:: Your task ::
Exactly reproduce each entry, leaving out nothing.

=== Section Start ===

(** * Anki LLM interactive quiz: the conversation / streaming session core

  A shallow embedding of the session logic of [src/__init__.py]
  (class [LLMQuizDialog]) and the properties of its specification.

  Python values are modelled the way the code handles them:
    - a [str] is a sequence of Unicode code points ([list N]);
    - [bytes] is a sequence of octets ([list byte]);
    - the dictionaries and lists produced by [json.loads] and
    [response.json()] are values of the inductive type [pyval], and
    the dynamically typed operations applied to them ([in], [x[k]],
    [.get], truthiness, [+=]) return a [result] that is either a value
    or the exception Python raises;
    - the dialog is a record, its methods are state-passing functions and
    the calls made to the outside world ([requests.post], [time.sleep],
    callbacks posted with [mw.taskman.run_on_main]) are logged, in
    program order, in a trace of [effect]s; what a posted callback does
    when the main thread runs it is given by [run_callback];
    - a response is received to its end: a streamed body that never
    ends is outside the model.

  Library functions that are not part of the repository
  ([json.loads], [str.lower], [str.format]) are parameters of the
  model. *)

From Stdlib Require Import Strings.String Strings.Ascii Strings.Byte Floats.SpecFloat.
From Stdlib Require Import Numbers.DecimalString.
From Stdlib Require Import List ZArith NArith Bool Lia.
Import ListNotations.

Set Implicit Arguments.
Set Warnings "-register-all".

(** ** Python strings *)

Module PyStr.

Definition char := N.
Definition str := list char.
(** [s] lists the indices of [v], each once, in an order in which the keys
    do not decrease. *)
Definition sorts {A} (leb : A -> A -> bool) (d : A) (v : list A)
    (s : list nat) : Prop :=
  Permutation s (seq 0 (length v))
  /\ StronglySorted (fun i j => leb (nth i v d) (nth j v d) = true) s.

Class ArgsortSorts (np : Argsort) : Prop := mkArgsortSorts {
  argsort_sorts : forall v, sorts Qle_bool 0 v (argsort v);
  argsort_ext_sorts : forall v, sorts ext_leb (Fin 0) v (argsort_ext v)
}.

(** The stable sort is one of the functions that [np.argsort] may be. *)
Definition stable : Argsort := mkArgsort stable_argsort stable_argsort_ext.

(* ================================================================== *)
(** ** Arrays *)

(** A 2-d array of shape [(length rows, ncols)]. *)
Record matrix := mkMatrix {
  ncols : nat;
  rows : list (list Q)
}.

Definition nrows (M : matrix) : nat := length (rows M).

(** Every row has [ncols] entries. *)
Definition wf (M : matrix) : Prop :=
  Forall (fun r => length r = ncols M) (rows M).

(** [M[:, m]] *)
Definition column (M : matrix) (m : nat) : list Q :=
  map (fun r => nth m r 0) (rows M).

(** [M[i, m]] *)
Definition entry (M : matrix) (i m : nat) : result Q :=
  r <- getitem (rows M) i ;; getitem r m.

(** [M[idx]] for an index array [idx]. *)
Definition take_rows (M : matrix) (idx : list nat) : result matrix :=
  rs <- foldM (fun acc i => r <- getitem (rows M) i ;; Ok (acc ++ [r]))
              [] idx ;;
  Ok (mkMatrix (ncols M) rs).

(* ================================================================== *)
(** ** crowding_distance *)

(** The body of the inner loop, [for i in range(1, n_points - 1)], for
    objective [m]. *)
Definition crowding_inner (F : matrix) (m : nat) (sorted_indices : list nat)
    (f_min f_max : Q) (distance : list ext) (i : nat) : result (list ext) :=
  if Qeq_bool (f_max - f_min) 0 then Ok distance
  else
    si <- getitem sorted_indices i ;;
    d <- getitem distance si ;;
    sn <- getitem sorted_indices (i + 1) ;;
    a <- entry F sn m ;;
    sp <- getitem sorted_indices (i - 1) ;;
    b <- entry F sp m ;;
    setitem distance si (ext_add_fin d ((a - b) / (f_max - f_min))).

(** [l.index(p)]: the place of point [p] in a sort order. *)
Fixpoint index_of (p : nat) (l : list nat) : nat :=
  match l with
  | [] => 0%nat
  | x :: l' => if (x =? p)%nat then 0%nat else S (index_of p l')
  end.

Section CrowdingDistance.
Context {np : Argsort}.

(** The body of the outer loop, [for m in range(n_obj)]. *)
Definition crowding_outer (F : matrix) (distance : list ext) (m : nat)
  : result (list ext) :=
  let n_points := nrows F in
  let sorted_indices := argsort (column F m) in
  s0 <- getitem sorted_indices 0 ;;
  f_min <- entry F s0 m ;;
  sl <- getitem_last sorted_indices ;;
  f_max <- entry F sl m ;;
  distance <- setitem distance s0 PInf ;;
  distance <- setitem distance sl PInf ;;
  foldM (crowding_inner F m sorted_indices f_min f_max) distance
        (seq 1 (n_points - 2)).

Definition crowding_distance (F : matrix) : result (list ext) :=
  let n_points := nrows F in
  let n_obj := ncols F in
  foldM (crowding_outer F) (repeat (Fin 0) n_points) (seq 0 n_obj).

(** *** The ranking in the words of the specification *)

(** Point [p] is one of the two extreme points of objective [m]. *)
Definition is_extreme (F : matrix) (m p : nat) : bool :=
  let s := argsort (column F m) in
  (index_of p s =? 0) || (index_of p s =? length s - 1).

=== Section End ===

:: Exercise output ::
(** * Anki LLM interactive quiz: the conversation / streaming session core

  A shallow embedding of the session logic of [src/__init__.py]
  (class [LLMQuizDialog]) and the properties of its specification.

  Python values are modelled the way the code handles them:
    - a [str] is a sequence of Unicode code points ([list N]);
    - [bytes] is a sequence of octets ([list byte]);
    - the dictionaries and lists produced by [json.loads] and
    [response.json()] are values of the inductive type [pyval], and
    the dynamically typed operations applied to them ([in], [x[k]],
    [.get], truthiness, [+=]) return a [result] that is either a value
    or the exception Python raises;
    - the dialog is a record, its methods are state-passing functions and
    the calls made to the outside world ([requests.post], [time.sleep],
    callbacks posted with [mw.taskman.run_on_main]) are logged, in
    program order, in a trace of [effect]s; what a posted callback does
    when the main thread runs it is given by [run_callback];
    - a response is received to its end: a streamed body that never
    ends is outside the model.

  Library functions that are not part of the repository
  ([json.loads], [str.lower], [str.format]) are parameters of the
  model. *)

From Stdlib Require Import Strings.String Strings.Ascii Strings.Byte Floats.SpecFloat.
From Stdlib Require Import Numbers.DecimalString.
From Stdlib Require Import List ZArith NArith Bool Lia.
Import ListNotations.

Set Implicit Arguments.
Set Warnings "-register-all".

(** ** Python strings *)

Module PyStr.

Definition char := N.
Definition str := list char.
(** [s] lists the indices of [v], each once, in an order in which the keys
    do not decrease. *)
Definition sorts {A} (leb : A -> A -> bool) (d : A) (v : list A)
    (s : list nat) : Prop :=
  Permutation s (seq 0 (length v))
  /\ StronglySorted (fun i j => leb (nth i v d) (nth j v d) = true) s.

Class ArgsortSorts (np : Argsort) : Prop := mkArgsortSorts {
  argsort_sorts : forall v, sorts Qle_bool 0 v (argsort v);
  argsort_ext_sorts : forall v, sorts ext_leb (Fin 0) v (argsort_ext v)
}.

(** The stable sort is one of the functions that [np.argsort] may be. *)
Definition stable : Argsort := mkArgsort stable_argsort stable_argsort_ext.

(* ================================================================== *)
(** ** Arrays *)

(** A 2-d array of shape [(length rows, ncols)]. *)
Record matrix := mkMatrix {
  ncols : nat;
  rows : list (list Q)
}.

Definition nrows (M : matrix) : nat := length (rows M).

(** Every row has [ncols] entries. *)
Definition wf (M : matrix) : Prop :=
  Forall (fun r => length r = ncols M) (rows M).

(** [M[:, m]] *)
Definition column (M : matrix) (m : nat) : list Q :=
  map (fun r => nth m r 0) (rows M).

(** [M[i, m]] *)
Definition entry (M : matrix) (i m : nat) : result Q :=
  r <- getitem (rows M) i ;; getitem r m.

(** [M[idx]] for an index array [idx]. *)
Definition take_rows (M : matrix) (idx : list nat) : result matrix :=
  rs <- foldM (fun acc i => r <- getitem (rows M) i ;; Ok (acc ++ [r]))
              [] idx ;;
  Ok (mkMatrix (ncols M) rs).

(* ================================================================== *)
(** ** crowding_distance *)

(** The body of the inner loop, [for i in range(1, n_points - 1)], for
    objective [m]. *)
Definition crowding_inner (F : matrix) (m : nat) (sorted_indices : list nat)
    (f_min f_max : Q) (distance : list ext) (i : nat) : result (list ext) :=
  if Qeq_bool (f_max - f_min) 0 then Ok distance
  else
    si <- getitem sorted_indices i ;;
    d <- getitem distance si ;;
    sn <- getitem sorted_indices (i + 1) ;;
    a <- entry F sn m ;;
    sp <- getitem sorted_indices (i - 1) ;;
    b <- entry F sp m ;;
    setitem distance si (ext_add_fin d ((a - b) / (f_max - f_min))).

(** [l.index(p)]: the place of point [p] in a sort order. *)
Fixpoint index_of (p : nat) (l : list nat) : nat :=
  match l with
  | [] => 0%nat
  | x :: l' => if (x =? p)%nat then 0%nat else S (index_of p l')
  end.

Section CrowdingDistance.
Context {np : Argsort}.

(** The body of the outer loop, [for m in range(n_obj)]. *)
Definition crowding_outer (F : matrix) (distance : list ext) (m : nat)
  : result (list ext) :=
  let n_points := nrows F in
  let sorted_indices := argsort (column F m) in
  s0 <- getitem sorted_indices 0 ;;
  f_min <- entry F s0 m ;;
  sl <- getitem_last sorted_indices ;;
  f_max <- entry F sl m ;;
  distance <- setitem distance s0 PInf ;;
  distance <- setitem distance sl PInf ;;
  foldM (crowding_inner F m sorted_indices f_min f_max) distance
        (seq 1 (n_points - 2)).

Definition crowding_distance (F : matrix) : result (list ext) :=
  let n_points := nrows F in
  let n_obj := ncols F in
  foldM (crowding_outer F) (repeat (Fin 0) n_points) (seq 0 n_obj).

(** *** The ranking in the words of the specification *)

(** Point [p] is one of the two extreme points of objective [m]. *)
Definition is_extreme (F : matrix) (m p : nat) : bool :=
  let s := argsort (column F m) in
  (index_of p s =? 0) || (index_of p s =? length s - 1).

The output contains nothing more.